The story: Benton says her PA training, including mentorship from Edwin Lopez, placed a strong emphasis on helping students develop leadership skills and interests.
“While I was working in nephrology, my supervising physician mentored me and encouraged me to move forward with my education,” she says. Along the way, she participated in a yearlong executive-education program and taught at the University of Texas McCombs School of Business. “Right off, it was not easy because while people saw me as a very strong, very confident provider, they didn’t see me as an administrator. When I worked with administrators, they were speaking a different language. I’d speak medicine, and they’d speak administration. It took a while to learn how to communicate with them.”
She says non-physician professionals traditionally have reported up through a physician and “never had their own voice. … Now that we have our leadership ladder here, it’s still new to some administrators,” she says. “I want to make sure PAs are part of the solution to high-quality healthcare.
“When I’m at the leadership table, we’re working together. The physicians respect my opinion, giving me the opportunity to interact like anyone else at the table.”
Catherine Boyd, MS, PA-C
Director of clinical operations, Essex Inpatient Physicians, Boxford, Mass.
Workplace: Essex is a private hospitalist group founded in 2007 by James Tollman, MD, FHM, who remains its CEO. It has 34 clinical members, including 16 physicians, 12 PAs, and six NPs. It began providing hospitalist medical care to several hospitals on Massachusetts’ North Shore under contract, then to a psychiatric hospital and a detox treatment center. In recent years, it has expanded into the post-acute arena, providing coverage to 14 SNFs, which now constitute the majority of its business. It also is active with two accountable-care organization networks.

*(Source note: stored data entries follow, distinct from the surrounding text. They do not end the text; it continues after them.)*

(** ** The pre-discount price *)

Lemma valid_input_inv (i : PricingInput) :
  valid_input i = true ->
  B64.pos_finite (competitor_price i) = true /\
  known_category (category i) = true /\
  0 <= demand i <= 100 /\ 0 <= stock i <= 100 /\ 0 <= discount i <= 50.
Proof.
  unfold valid_input, in_range, finite_float. intros H.
  repeat match type of H with
  | (_ && _) = true => apply andb_true_iff in H; destruct H as [H ?]
  end.
  repeat match goal with
  | H : (_ && _) = true |- _ => apply andb_true_iff in H; destruct H
  | H : (_ <=? _) = true |- _ => apply Z.leb_le in H
  end.
  repeat split; try assumption.
  destruct (competitor_price i) as [sp|sp| |[] mp ep]; try discriminate.
  assumption.
Qed.

Lemma pricing_pre (i : PricingInput) (b : PricingBreakdown) :
  pricing i = Ok b ->
  pre_gst_price b =
  pre_gst_price_of (competitor_price i) (demand i) (stock i) (seasonal i).
Proof.
  intros H. destruct (pricing_inv i b H).
  rewrite ps_pre_gst_price0, ps_demand_factor0, ps_stock_factor0,
    ps_seasonal_factor0.
  reflexivity.
Qed.

Lemma good_min_float : B64.good B64.min_float = true.
Proof. reflexivity. Qed.

Lemma mul_lower (x y : float) :
  B64.good x = true -> 1 <= B64.ord x -> B64.pos_finite y = true ->
  1 <= B64.ord (B64.mul B64.min_float y) -> 1 <= B64.ord (B64.mul x y).
Proof.
  intros Hx Ho Hy Hm.
  apply Z.le_trans with (1 := Hm).
  apply B64Facts.mul_mono_r; try assumption; try apply good_min_float.
Qed.

Lemma mul_mono (x x' y y' : float) :
  B64.good x = true -> B64.good x' = true ->
  B64.pos_finite y = true -> B64.pos_finite y' = true ->
  B64.ord x <= B64.ord x' -> B64.ord y <= B64.ord y' ->
  B64.ord (B64.mul x y) <= B64.ord (B64.mul x' y').
Proof.
  intros Hx Hx' Hy Hy' Hox Hoy.
  apply Z.le_trans with (B64.ord (B64.mul x' y)).
  - apply B64Facts.mul_mono_r; assumption.
  - apply B64Facts.mul_mono_l; assumption.
Qed.

Lemma pos_finite_ord (x : float) :
  B64.pos_finite x = true -> 1 <= B64.ord x < B64.ord_inf.
Proof.
  intros H. destruct (B64Facts.pos_finite_inv x H) as (m & e & -> & Hv).
  pose proof (B64Facts.ord_finite_bounds false m e Hv). cbn [B64.ord]. lia.
Qed.

Lemma good_finite (x : float) :
  B64.good x = true -> B64.is_finite x = true -> B64.ord x < B64.ord_inf.
Proof.
  intros Hg Hf. unfold B64.good in Hg. apply andb_true_iff in Hg as [Hn Hv].
  destruct x as [[]|[]| |[] m e]; try discriminate; cbn [B64.ord].
  - reflexivity.
  - pose proof (B64Facts.ord_finite_bounds false m e Hv). lia.
Qed.

(** For every valid price and all slider values the pre-discount price is
    a positive number or [+inf]. *)
Lemma pre_gst_price_good (p : float) (d s : Z) (on : bool) :
  B64.pos_finite p = true -> 0 <= d <= 100 -> 0 <= s <= 100 ->
  B64.good (pre_gst_price_of p d s on) = true /\
  1 <= B64.ord (pre_gst_price_of p d s on).
Proof.
  intros Hp Hd Hs.
  destruct (demand_factor_facts d Hd) as (Hdf & Hdm & _).
  destruct (stock_factor_facts s Hs) as (Hsf & Hsm & _).
  destruct (seasonal_factor_facts on) as (Hss & Hsm' & _).
  pose proof (B64Facts.pos_finite_good _ Hp) as Hgp.
  pose proof (pos_finite_ord _ Hp) as [Hop _].
  unfold pre_gst_price_of.
  pose proof (B64Facts.mul_good _ _ Hgp Hdf) as Hga.
  pose proof (mul_lower _ _ Hgp Hop Hdf Hdm) as Hoa.
  pose proof (B64Facts.mul_good _ _ Hga Hsf) as Hgb.
  pose proof (mul_lower _ _ Hga Hoa Hsf Hsm) as Hob.
  split.
  - apply B64Facts.mul_good; assumption.
  - apply mul_lower; assumption.
Qed.


(** ** From the pre-discount price to the final price *)

Lemma mul_pos_finite_pzero (x : float) :
  B64.pos_finite x = true -> B64.mul x B64.pzero = B64.pzero.
Proof.
  intros H. destruct (B64Facts.pos_finite_inv x H) as (m & e & -> & _).
  reflexivity.
Qed.

Lemma price_after_discount_pos (pre : float) (c : Z) :
  B64.pos_finite pre = true -> 0 <= c <= 50 ->
  B64.pos_finite (B64.sub pre (B64.mul pre (discount_fraction_of c))) = true.
Proof.
  intros Hp Hc.
  destruct (discount_fraction_facts c Hc) as [[_ ->]|[Hr Hhalf]].
  - rewrite (mul_pos_finite_pzero pre Hp).
    destruct (B64Facts.pos_finite_inv pre Hp) as (m & e & -> & Hv). exact Hv.
  - pose proof (B64Facts.pos_finite_good _ Hp) as Hgp.
    apply B64Facts.sub_pos; [assumption|apply B64Facts.mul_good; assumption|].
    apply Z.le_lt_trans with (B64.ord (B64.mul pre B64.half)).
    + apply B64Facts.mul_mono_l; try assumption. reflexivity.
    + apply B64Facts.mul_half_lt. assumption.
Qed.


(** * The claims *)

(** ** The tax table *)



(** ** The margin guard *)



(** ** Monotonicity of the pre-discount price *)

Lemma pricing_pre_total (i : PricingInput) :
  known_category (category i) = true ->
  exists b,
    pricing i = Ok b /\
    pre_gst_price b =
    pre_gst_price_of (competitor_price i) (demand i) (stock i) (seasonal i).
Proof.
  intros Hc. destruct (pricing_total i Hc) as [b Hb].
  exists b. split; [exact Hb|apply pricing_pre; exact Hb].
Qed.

Lemma leb_of_ord (x y : float) :
  B64.good x = true -> B64.good y = true ->
  B64.ord x <= B64.ord y -> B64.leb x y = true.
Proof.
  intros Hx Hy H. unfold B64.leb. rewrite (B64Facts.SFleb_ord x y Hx Hy).
  apply Z.leb_le. exact H.
Qed.

(** C3.  All other inputs fixed: a higher demand never gives a lower
    pre-discount price, a higher stock never gives a higher one, and the
    seasonal increase never gives a lower one.  The comparison is that of
    binary64 numbers; a price that overflowed to [+inf] compares as the
    largest. *)
Theorem pre_gst_price_monotone (i : PricingInput) :
  valid_input i = true ->
  (forall d1 d2, 0 <= d1 <= d2 -> d2 <= 100 ->
     exists b1 b2,
       pricing (with_demand i d1) = Ok b1 /\
       pricing (with_demand i d2) = Ok b2 /\
       B64.leb (pre_gst_price b1) (pre_gst_price b2) = true) /\
  (forall s1 s2, 0 <= s1 <= s2 -> s2 <= 100 ->
     exists b1 b2,
       pricing (with_stock i s1) = Ok b1 /\
       pricing (with_stock i s2) = Ok b2 /\
       B64.leb (pre_gst_price b2) (pre_gst_price b1) = true) /\
  (exists b0 b1,
     pricing (with_seasonal i false) = Ok b0 /\
     pricing (with_seasonal i true) = Ok b1 /\
     B64.leb (pre_gst_price b0) (pre_gst_price b1) = true).
Proof.
  intros Hv. destruct (valid_input_inv i Hv) as (Hp & Hc & Hd & Hs & _).
  pose proof (B64Facts.pos_finite_good _ Hp) as Hgp.
  split; [|split].
  - intros d1 d2 H12 H2.
    destruct (pricing_pre_total (with_demand i d1) Hc) as (b1 & Hb1 & E1).
    destruct (pricing_pre_total (with_demand i d2) Hc) as (b2 & Hb2 & E2).
    exists b1, b2. repeat split; try assumption.
    rewrite E1, E2. cbn [with_demand competitor_price demand stock seasonal].
    destruct (demand_factor_facts d1 ltac:(lia)) as (Hf1 & _).
    destruct (demand_factor_facts d2 ltac:(lia)) as (Hf2 & _).
    destruct (stock_factor_facts (stock i) Hs) as (Hsf & _).
    destruct (seasonal_factor_facts (seasonal i)) as (Hss & _).
    apply leb_of_ord;
      try (apply pre_gst_price_good; (assumption || lia)).
    unfold pre_gst_price_of.
    apply B64Facts.mul_mono_r; try assumption;
      try (repeat apply B64Facts.mul_good; assumption).
    apply B64Facts.mul_mono_r; try assumption;
      try (apply B64Facts.mul_good; assumption).
    apply B64Facts.mul_mono_l; try assumption.
    apply demand_factor_increasing; assumption.
  - intros s1 s2 H12 H2.
    destruct (pricing_pre_total (with_stock i s1) Hc) as (b1 & Hb1 & E1).
    destruct (pricing_pre_total (with_stock i s2) Hc) as (b2 & Hb2 & E2).
    exists b1, b2. repeat split; try assumption.
    rewrite E1, E2. cbn [with_stock competitor_price demand stock seasonal].
    destruct (demand_factor_facts (demand i) Hd) as (Hdf & _).
    destruct (stock_factor_facts s1 ltac:(lia)) as (Hf1 & _).
    destruct (stock_factor_facts s2 ltac:(lia)) as (Hf2 & _).
    destruct (seasonal_factor_facts (seasonal i)) as (Hss & _).
    pose proof (B64Facts.mul_good _ _ Hgp Hdf) as Hga.
    apply leb_of_ord;
      try (apply pre_gst_price_good; (assumption || lia)).
    unfold pre_gst_price_of.
    apply B64Facts.mul_mono_r; try assumption;
      try (apply B64Facts.mul_good; assumption).
    apply B64Facts.mul_mono_l; try assumption.
    apply stock_factor_decreasing; assumption.
  - destruct (pricing_pre_total (with_seasonal i false) Hc) as (b0 & Hb0 & E0).
    destruct (pricing_pre_total (with_seasonal i true) Hc) as (b1 & Hb1 & E1).
    exists b0, b1. repeat split; try assumption.
    rewrite E0, E1. cbn [with_seasonal competitor_price demand stock seasonal].
    destruct (demand_factor_facts (demand i) Hd) as (Hdf & _).
    destruct (stock_factor_facts (stock i) Hs) as (Hsf & _).
    pose proof (B64Facts.mul_good _ _ Hgp Hdf) as Hga.
    pose proof (B64Facts.mul_good _ _ Hga Hsf) as Hgb.
    apply leb_of_ord;
      try (apply pre_gst_price_good; assumption).
    unfold pre_gst_price_of.
    apply B64Facts.mul_mono_l; try assumption;
      try (vm_compute; reflexivity).
    vm_compute. discriminate.
Qed.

Background: After three years as a respiratory therapist, Boyd enrolled in a PA program at Massachusetts College of Pharmacy and Health Sciences. After graduating in 2005, she worked as a hospitalist and intensivist, including as team leader for the medical emergency team at Lahey Health & Medical Center in Burlington, Mass., and in the PACE (Program of All-Inclusive Care for the Elderly) Internal Medical Department with Partners HealthCare until mid-2014, when she was invited to join Essex.
Responsibilities: “This job is not one thing; I dabble in everything,” says Boyd, who describes herself as the group’s chief operating officer for professional affairs. “I provide direct supervision to our PAs and NPs but also to our independent contractors, including moonlighting physicians. And I help to supervise the full-time physicians.”
She works on system issues, on-site training and mentorship, and implementation of a new electronic health record (EHR) and charge capture system while trying to improve bed flow and quality and decrease clinicians’ job frustrations. She also monitors developments in Medicare regulations.
“I check in with every one of our full-time providers weekly, and I try to offset some of the minutiae of their workday so that they can focus on their patients,” she explains. “Dr. Tollman and I feel that we bring a healthy work-lifestyle balance to the group. We encourage that in our staff. If they are happy in their jobs, it makes quality of care better.”
Boyd also maintains a clinical practice as a hospitalist, with her clinical duties flexing up and down based on patient demand and management needs.
The story: When Boyd was a respiratory therapist at a small community hospital, she worked one-on-one with a physician assistant who inspired her to change careers.
“I really liked what she did. As a PA, I worked to broaden my skill set on a critical care service for seven years,” she says. “But then my two kids got older and I wanted a more flexible schedule. Dr. Tollman came across my résumé when he was looking for a clinician to run operations for Essex.”